As the world gathers to confront the climate crisis, summit president Sultan Al Jaber’s oil giant casts a shadow of doubt between fossil fuel interests and the imperative for sustainable climate action.
COP28 has seen its fair share of controversy – the vast majority of it surrounding Sultan Al Jaber.
The climate conference’s president this year, holds many titles ranging from UAE’s Special Envoy for Climate Change to the nation’s Minister of Industry and Advanced Technology.
However, one particular role of his has gathered quite an interest: Chair of the Abu Dhabi National Oil Company (ADNOC).
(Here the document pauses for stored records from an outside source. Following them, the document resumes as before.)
(* ===== verification/Dispatch.v ===== *)
(** * What an outbox promises

    The specification the outboxes of [Outbox] refine: a delivery waits, is in
    flight under a claim, or is over; one claim at a time holds the provider.
    A delivery that was in flight waits again only if its send was refused; a
    claim nobody settles lapses after its lease, and is over. *)
From stdpp Require Import gmap.
From Stdlib Require Import ZArith Lia.
From S2P Require Import Prelude Text Effects Tickets.
Local Open Scope Z_scope.

Abbreviation key := (str * str)%type.

(** An attempt's claim is its token and when its lease ends. *)
Inductive Phase :=
| Waiting (attempts : Z)
| InFlight (attempts : Z) (claim : str * Z)
| Over.

Record Dispatch := { phases : gmap key Phase; holder : option (str * Z) }.

Inductive Label :=
| Claimed (k : key) (attempts : Z) (claim : str * Z)
| Refused (k : key) (token : str)
| Settled (k : key) (token : str)
| Lapsed (k : key) (token : str)
| Added (k : key)
| Erased (gone : key -> bool)
| Quietly.

(** A delivery is closed before it is sent. *)
Definition quiet_change (o o' : option Phase) : Prop := o' = o \/ exists n, o = Some (Waiting n) /\ o' = Some Over.

Definition put (k : key) (p : Phase) (d : Dispatch) (h : option (str * Z)) : Dispatch := {| phases := <[k := p]> (phases d); holder := h |}.

Inductive dstep (now : Z) (d : Dispatch) : Label -> Dispatch -> Prop :=
| dispatch_claim k n token until : phases d !! k = Some (Waiting n) -> n < 10 -> holder d = None ->
    dstep now d (Claimed k (n + 1) (token, until)) (put k (InFlight (n + 1) (token, until)) d (Some (token, until)))
| dispatch_refuse k n token until : phases d !! k = Some (InFlight n (token, until)) ->
    dstep now d (Refused k token) (put k (Waiting n) d None)
| dispatch_settle k n token until : phases d !! k = Some (InFlight n (token, until)) ->
    dstep now d (Settled k token) (put k Over d None)
| dispatch_lapse k n token until : phases d !! k = Some (InFlight n (token, until)) -> until <= now ->
    dstep now d (Lapsed k token) (put k Over d None)
| dispatch_add k : phases d !! k = None -> dstep now d (Added k) (put k (Waiting 0) d (holder d))
| dispatch_erase gone : dstep now d (Erased gone) {| phases := filter (fun kv => gone kv.1 = false) (phases d); holder := holder d |}
| dispatch_quiet p : (forall k, quiet_change (phases d !! k) (p !! k)) -> dstep now d Quietly {| phases := p; holder := holder d |}.

(** A trace, with the time of each step. *)
Definition dmoves (d : Dispatch) (e : Z * Label) (d' : Dispatch) : Prop := dstep e.1 d e.2 d'.

(** What is in flight holds the provider, alone. *)
Definition coherent (d : Dispatch) : Prop :=
  (forall k n c, phases d !! k = Some (InFlight n c) -> holder d = Some c)
  /\ (forall k k' n n' c c', phases d !! k = Some (InFlight n c) -> phases d !! k' = Some (InFlight n' c') -> k = k').

Lemma lookup_put k p d h k' : phases (put k p d h) !! k' = if decide (k = k') then Some p else phases d !! k'.
Proof. simpl; case_decide as E; [by subst; rewrite lookup_insert_eq | by rewrite lookup_insert_ne]. Qed.

Lemma quiet_in_flight o o' n c : quiet_change o o' -> o' = Some (InFlight n c) -> o = Some (InFlight n c).
Proof. intros [->|(m & -> & ->)]; done. Qed.

Lemma dstep_coherent now d l d' : dstep now d l d' -> coherent d -> coherent d'.
Proof.
  assert (Hput : forall k n token until p, phases d !! k = Some (InFlight n (token, until)) ->
    (forall m c, p <> InFlight m c) -> coherent d -> coherent (put k p d None)).
  { intros k n token until p Hk Hp [Hh Ha]; split.
    - intros k' m c; rewrite lookup_put; case_decide as E; [intros [= ->]; by destruct (Hp m c) |].
      intros Hk'; exfalso; by apply E, (Ha _ _ _ _ _ _ Hk Hk').
    - intros k1 k2 m1 m2 c1 c2; rewrite !lookup_put; case_decide as E1; [intros [= ->]; by destruct (Hp m1 c1) |].
      case_decide as E2; [intros _ [= ->]; by destruct (Hp m2 c2) |]; apply Ha. }
  intros Hs Hco; assert (Hc := Hco); destruct Hco as [Hh Ha];
    destruct Hs as [k n token until Hk Hn Hf|k n token until Hk|k n token until Hk|k n token until Hk Hu|k Hk|gone|p Hq];
    try (by eapply Hput).
  - split.
    + intros k' m c; rewrite lookup_put; case_decide as E; [by intros [= _ <-] | intros Hk'; by rewrite Hf in Hh; apply Hh in Hk'].
    + assert (Hnone : forall k' m c, phases d !! k' <> Some (InFlight m c)) by (intros k' m c Hk'; apply Hh in Hk'; by rewrite Hf in Hk').
      intros k1 k2 m1 m2 c1 c2; rewrite !lookup_put; case_decide as E1; case_decide as E2; try congruence;
        [intros _ H; by apply Hnone in H | intros H; by apply Hnone in H..].
  - split.
    + intros k' m c; rewrite lookup_put; case_decide as E; [done | apply Hh].
    + intros k1 k2 m1 m2 c1 c2; rewrite !lookup_put; case_decide; [done |]; case_decide; [done | apply Ha].
  - split; simpl.
    + intros k n c [H _]%map_lookup_filter_Some; by eapply Hh.
    + intros k k' n n' c c' [H _]%map_lookup_filter_Some [H' _]%map_lookup_filter_Some; by eapply Ha.
  - split; simpl.
    + intros k n c H; eapply Hh, quiet_in_flight; [apply Hq | exact H].
    + intros k k' n n' c c' H H'; eapply Ha; eapply quiet_in_flight; [apply Hq | exact H | apply Hq | exact H'].
Qed.

Lemma dsteps_coherent d t d' : steps dmoves d t d' -> coherent d -> coherent d'.
Proof. induction 1 as [|d e d1 t d2 Hs _ IH]; [done | intros Hc; by eapply IH, dstep_coherent]. Qed.

(** ** A delivery is sent again only after a refusal *)

(** After a claim and until it is refused, the delivery is in flight under
    that claim, is over, or is gone. *)
Definition not_again (k : key) (token : str) (d : Dispatch) : Prop :=
  match phases d !! k with Some (InFlight _ c) => c.1 = token | Some (Waiting _) => False | Some Over | None => True end.

(** The ways back: the send was refused, or the delivery is made again. *)
Definition reopens (k : key) (token : str) (l : Label) : Prop := l = Refused k token \/ l = Added k.

Lemma put_not_again k token k' p d h :
  not_again k token d -> (k' = k -> match p with InFlight _ c => c.1 = token | Over => True | Waiting _ => False end) ->
  not_again k token (put k' p d h).
Proof. unfold not_again; intros Hn Hp; rewrite lookup_put; case_decide; [by apply Hp in Hn || (destruct p; auto) | done]. Qed.

Lemma step_not_again k token d e d' : dmoves d e d' -> not_again k token d -> reopens k token e.2 \/ not_again k token d'.
Proof.
  destruct e as [now l]; unfold dmoves, reopens; simpl; intros Hs Hn;
    destruct Hs as [k' n t u Hk Hlt Hf|k' n t u Hk|k' n t u Hk|k' n t u Hk Hu|k' Hk|gone|p Hq].
  - right; apply put_not_again; [done |]; intros ->; unfold not_again in Hn; by rewrite Hk in Hn.
  - destruct (decide (k' = k)) as [->|Hne]; [| right; by apply put_not_again].
    unfold not_again in Hn; rewrite Hk in Hn; simpl in Hn; subst t; left; by left.
  - right; by apply put_not_again.
  - right; by apply put_not_again.
  - destruct (decide (k' = k)) as [->|Hne]; [left; by right | right; by apply put_not_again].
  - right; unfold not_again in *; simpl; destruct (filter _ (phases d) !! k) as [q|] eqn:E; [| done].
    apply map_lookup_filter_Some in E as [E _]; by rewrite E in Hn.
  - right; unfold not_again in *; simpl in *; destruct (Hq k) as [->|(n & E & ->)]; done.
Qed.

Lemma not_again_steps k token d t d' :
  steps dmoves d t d' -> not_again k token d -> (exists e, e ∈ t /\ reopens k token e.2) \/ not_again k token d'.
Proof.
  induction 1 as [|d e d1 t d2 Hs _ IH]; [by right |]; intros Hn.
  destruct (step_not_again _ _ _ _ _ Hs Hn) as [E|Hn1]; [left; exists e; split; [left | done] |].
  destruct (IH Hn1) as [(x & Hin & ?)|?]; [left; exists x; split; [by right | done] | by right].
Qed.

(** Between two claims of a delivery the first was refused, or the delivery
    was made again. *)
Lemma claimed_again d1 now1 k a1 token until d2 t d3 now2 a2 c d4 :
  dstep now1 d1 (Claimed k a1 (token, until)) d2 -> steps dmoves d2 t d3 -> dstep now2 d3 (Claimed k a2 c) d4 ->
  exists e, e ∈ t /\ reopens k token e.2.
Proof.
  intros H1 Ht H2; assert (Hn : not_again k token d2) by (inversion H1; subst; unfold not_again; by rewrite lookup_put, decide_True).
  destruct (not_again_steps _ _ _ _ _ Ht Hn) as [?|Hn3]; [done |].
  exfalso; inversion H2 as [? ? ? ? Hk| | | | | |]; subst; unfold not_again in Hn3; by rewrite Hk in Hn3.
Qed.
His role as president and chair has sparked controversy due to an undeniable conflict of interest. Sure enough, the BBC published a report that unveiled leaked briefing documents outlining purported intentions by the UAE.
These documents detailed alleged plans for ADNOC to pursue oil agreements with various countries during bilateral meetings at COP28.
Hence, these events foster the question: what exactly is ADNOC and why is it deemed such a contentious subject?
How ADNOC became a giant
The Middle East has long been a dominant force in global oil production, holding the world’s largest proven reserves and accounting for a significant portion of global output. In fact, as of 2021, the region accounted for 3% of the world’s total oil production.
ADNOC, centered in the UAE was established in 1971 to consolidate and manage the UAE’s oil and gas resources, laying the foundation for the company’s rise to prominence.
It is no hidden fact that the UAE has long thrived off the oil and gas industry, making the revenue from ADNOC a vital factor in the nation’s economic stability. In 2022, ADNOC’s revenue reached $2.67 billion, making it a key driver of the UAE’s GDP.
Today, ADNOC remains one of the world’s largest oil producers, and in 2021 churned out 3.8 million barrels of oil per day. The company’s production capacity is projected to increase to 5 million barrels per day by 2027.
As of 2023, ADNOC has a brand valuation of US$14.2 million which has seen a growth of 11% over the past year. Suffice to say, it’s Al Jaber’s primary interest.